The original “classic” Choose Your Own Adventure series contained 184 gamebooks authored by 30 different writers. The books were set in locations around the globe, in outer space, under the sea and in a number of distinctly imagined fantasy worlds. Over the course of its publication, CYOA featured every known literary genre. The last new title in the original series was released by Bantam (which had by then become a division of Random House) in 1998. The series of gamebooks is currently published independent publishing company, Chooseco LLC, of Waitsfield, Vermont, founded in 2003 by author and series founder R. A. Montgomery and his wife, author Shannon Gilligan.

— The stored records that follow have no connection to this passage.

Lemma clear_file_spec T D p s (Q : unit -> pf_context H -> Prop) :
  core intact T D s -> usable p s -> sized PATH_MAX_SIZE (path (encrypted_part_plain s)) ->
  (forall s', holds p [] s s' -> Q () s') -> pwp clear_file Q s.
Proof.
  intros Hc [Hp Hst] Hs HQ. pose proof (named_length _ _ Hp Hs) as Hlt. destruct Hp as [Hz [rest Ep]]. unfold clear_file. apply pwp_bind, pwp_gets, pwp_bind. rewrite Ep.
  unfold PfInv.pwp at 1, lift_opt. rewrite strlen_named by done.
  assert (slice 0 (Z.of_nat (length p)) (p ++ 0 :: rest) = p) as -> by (unfold slice; rewrite Nat2Z.id; by rewrite drop_0, take_app_length).
  apply pwp_bind, pwp_modify, pwp_bind, pwp_modify, pwp_bind. destruct (co_root _ _ _ _ Hc) as (r & Hr & _). eapply pwp_update; [done|]. apply pwp_bind, pwp_modify.
  destruct (core_cached _ _ _ Hc) as [Hl Hh Hi]. apply free_all_spec.
  - split; simpl; try done. intros k q Hk. destruct (Hh _ _ Hk). split; [done|]. by rewrite lookup_insert_ne.
  - intros s' [El Em Er Hhp Es]. simpl in Er. rewrite lookup_insert_eq in Er. destruct (named_splice p p Hz Hlt ltac:(by left)) as [Hsp Hna].
    apply HQ. split; [|by rewrite Es]. eexists _, (fun _ => zeros PF_NODE_SIZE). split_and!.
    + apply (inv_empty _ _ El Em Er); try done; try (by rewrite Es).
      * intros q Hq. specialize (Hhp q Hq). simpl in Hhp. rewrite Es. simpl. apply (co_next _ _ _ _ Hc q). destruct (decide (q = ROOT)) as [->|]; [eauto|by rewrite lookup_insert_ne in Hhp].
    + intros _. rewrite El. done.
    + by rewrite Es.
    + rewrite Es. split; [|done]. by split.
Qed.

(** ** The operations on a file in order *)

(** The key that the file has been opened with. *)
Context (kdk : bytes).

(** The context is in the state that the abstract file says. *)
Definition sim_in (ok : bool) (x : option open_file) s : Prop :=
  match x with
  | Some a => PfFile.rep strict ok disk (of_path a) (of_bytes a) s /\ mode s = of_mode a /\ user_kdk_key s = kdk
  | None => strict = false /\ ok = false /\ bad s
  end.
Abbreviation sim := (sim_in intact).

(** The outcome of an operation on [a]: after a failure, which the result shows, the tree may
    have lost parents. *)
Definition post (o : op) (a : open_file) (r : result) s' : Prop :=
  exists x, outcome strict o (Some a) r x /\ (sim x s' \/ r <> fst (spec o a) /\ sim_in false x s').

Lemma post_done o a r a' s' : spec o a = (r, a') -> sim (Some a') s' -> post o a r s'.
Proof. intros E Hs. exists (Some a'). split; [by constructor|by left]. Qed.

Lemma post_failed o a a' r s' :
  strict = false -> failure o a r -> r <> fst (spec o a) -> partly o a a' -> sim_in false (Some a') s' -> post o a r s'.
Proof. intros. exists (Some a'). split; [by constructor|by right]. Qed.

Lemma post_broken o a r s' : strict = false -> failure o a r -> r <> fst (spec o a) -> bad s' -> post o a r s'.
Proof. intros. exists None. split; [by constructor|by right]. Qed.

Definition opened (a : open_file) s : Prop := mode s = of_mode a /\ user_kdk_key s = kdk.

Lemma sim_holds ok a b s s' : opened a s -> PfFile.holds strict ok disk (of_path a) b s s' -> sim_in ok (Some (with_bytes b a)) s'.
Proof. intros [Hm Hk] [Hr [Em Ek]]. split_and!; [done|simpl; congruence..]. Qed.

Lemma sim_same a s s' : opened a s -> holds (of_path a) (of_bytes a) s s' -> sim (Some a) s'.
Proof. intros [Hm Hk] [Hr [Em Ek]]. split_and!; [done|congruence..]. Qed.

Lemma opened_same a s s' : opened a s -> same_open s s' -> opened a s'.
Proof. intros [Hm Hk] [Em Ek]. split; congruence. Qed.

Lemma post_stuck o a b r s s' : opened a s -> stuck (of_path a) b s s' -> (erred s' -> failure o a r) -> r <> fst (spec o a) -> partly o a (with_bytes b a) -> post o a r s'.
Proof.
  intros Hm (Es & He & [Hb|Hh]) Hf Hne Hp; specialize (Hf He); [by apply post_broken|]. by eapply post_failed; [..|eapply sim_holds].
Qed.

Lemma with_same a : with_bytes (of_bytes a) a = a.
Proof. by destruct a. Qed.
(** What a call of [fetch] by the handler looks like, for the request it
    serves: at most one call, the fixed endpoint, the client's body, the
    configured key, and of the client's headers the three of
    [FORWARD_HEADERS] and no other. *)
Definition upstream_shape {BalanceResult : Type} (anthropicApiKey : string)
    (request : Request) (calls : list (made (@Proxy.event BalanceResult)))
  : Prop :=
  (length (omap fetch_of calls) <= 1)%nat
  ∧ forall rq upstream,
      (rq, upstream) ∈ omap fetch_of calls ->
      url rq = "https://api.anthropic.com/v1/messages"
      ∧ method rq = "POST"
      ∧ sent_body rq = body request
      ∧ sent_headers rq !! "x-api-key" = Some anthropicApiKey
      ∧ sent_headers rq !! "content-type"
        = Some (default "application/json"
                  (string_value (headers request !! "content-type")))
      ∧ sent_headers rq !! "anthropic-version"
        = string_value (headers request !! "anthropic-version")
      ∧ sent_headers rq !! "anthropic-beta"
        = string_value (headers request !! "anthropic-beta")
      ∧ forall h, is_Some (sent_headers rq !! h) ->
                  h ∈ ["x-api-key"; "content-type"; "anthropic-version";
                       "anthropic-beta"].
(** [len(self._history) + len(self._redo_stack)] *)
Definition stack_total (i : CommandInvoker) : nat :=
  (length (_history i) + length (_redo_stack i))%nat.

(** Every command of [cmds] is in range at the moment the invoker executes
    it, the run starting from [w]. *)
Fixpoint well_ranged (invoker : ref) (cmds : list ref) (w : World) : bool :=
  match cmds with
  | [] => true
  | r :: rest =>
      in_range_now w r &&
      match execute_command invoker r w with
      | Ok _ w' => well_ranged invoker rest w'
      | Raise _ _ => false
      end
  end.

(** ** Small clients *)

(** A store whose editors all hold the same text, with an insert command at
    reference 0, a delete command at reference 1 and delete commands that
    reach past the end at the other references, all bound to editor 0, and
    invokers with empty stacks. *)
Definition sample_world : World :=
  {| editors := fun _ => {| content := "The quick brown fox." |};
     commands := fun r =>
       match r with
       | O => InsertTextCommand 0%nat "lazy " 4
       | S O => DeleteTextCommand 0%nat 14 20 None
       | _ => DeleteTextCommand 0%nat 16 25 None
       end;
     invokers := fun _ => {| _history := []; _redo_stack := [] |};
     next_ref := 2%nat;
     stdout := [] |}.

(** The store a statement leaves behind. *)
Definition world_after {A : Type} (m : M A) (w : World) : World :=
  match m w with Ok _ w' => w' | Raise _ w' => w' end.

(** The sample store after invoker 0 has executed commands 0, 1 and 2 and
    undone the last of them. *)
Definition played_world : World :=
  world_after
    (execute_all 0%nat [0%nat; 1%nat; 2%nat] ;; CommandInvoker_undo 0%nat)
    sample_world.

CYOA has its roots in game theory and role-playing simulations. In 1976, R. A. Montgomery was running Vermont Crossroads Press, a small publisher known for its innovative children’s list, when he was approached by Ed Packard with a manuscript entitled Sugarcane Island. Montgomery, who had been involved in the design of interactive role-playing games in the early 1970’s for both government and industry, recognized an RPG in book form and quickly agreed to publish it. He christened the gamebook series “The Adventures of You." When Packard opted to publish his next book with Lippincott hoping for wider distribution, Montgomery wrote the second book in the series himself. Journey Under the Sea was published in 1977 under the pen name Robert Mountain. Publishers Weekly wrote at the time that the series was “an original idea, well carried out.”In 1978, Montgomery sold his interest in the press, but retained rights to The Adventures of You. He brought the gamebook series to Bantam Books, who was starting a new children’s book division. Montgomery signed a contract for six books in 1978, and invited Ed Packard and another former VCP writer, Doug Terman, to contribute books to the new venture. Bantam renamed the series Choose Your Own Adventure.Between 1979-1999, Bantam published 184 original Choose Your Own Adventure titles and nearly 100 additional titles in various spin-off series. Over 250 million books were printed in 38 languages, making Choose Your Own Adventure the fourth bestselling children's book series of all time. The series went out of print between 1999-2004, when Montgomery formed Chooseco to restore the gamebook series to print and expand into new media. Several of the original series authors returned to contribute.
Choose Your Own Adventure’s “you” centered choices have been cited as an influence in numerous games and media that followed the series. Japan’s popular Bishoujo video games, which combine narratives with gameplay, mark the beginning of “the trend in modern gaming toward using technology to allow players control over their stories…taking on characteristics of highly detailed Choose Your Own Adventure novels.” The Choose Your Own Adventure gamebooks are credited with the heightened popularity of Role Playing Games, including Dungeons and Dragons. Mass Effect II also credits the Choose Your Own Adventure series as an inspiration in its narrative-based adaptive difficulty settings. FormSoft’s Adventure Player, a portable memory stick for PlayStation, allows players to build narrative-based games. The Interactive Fiction community has also credited Choose Your Own Adventure as being a major influence of their existence.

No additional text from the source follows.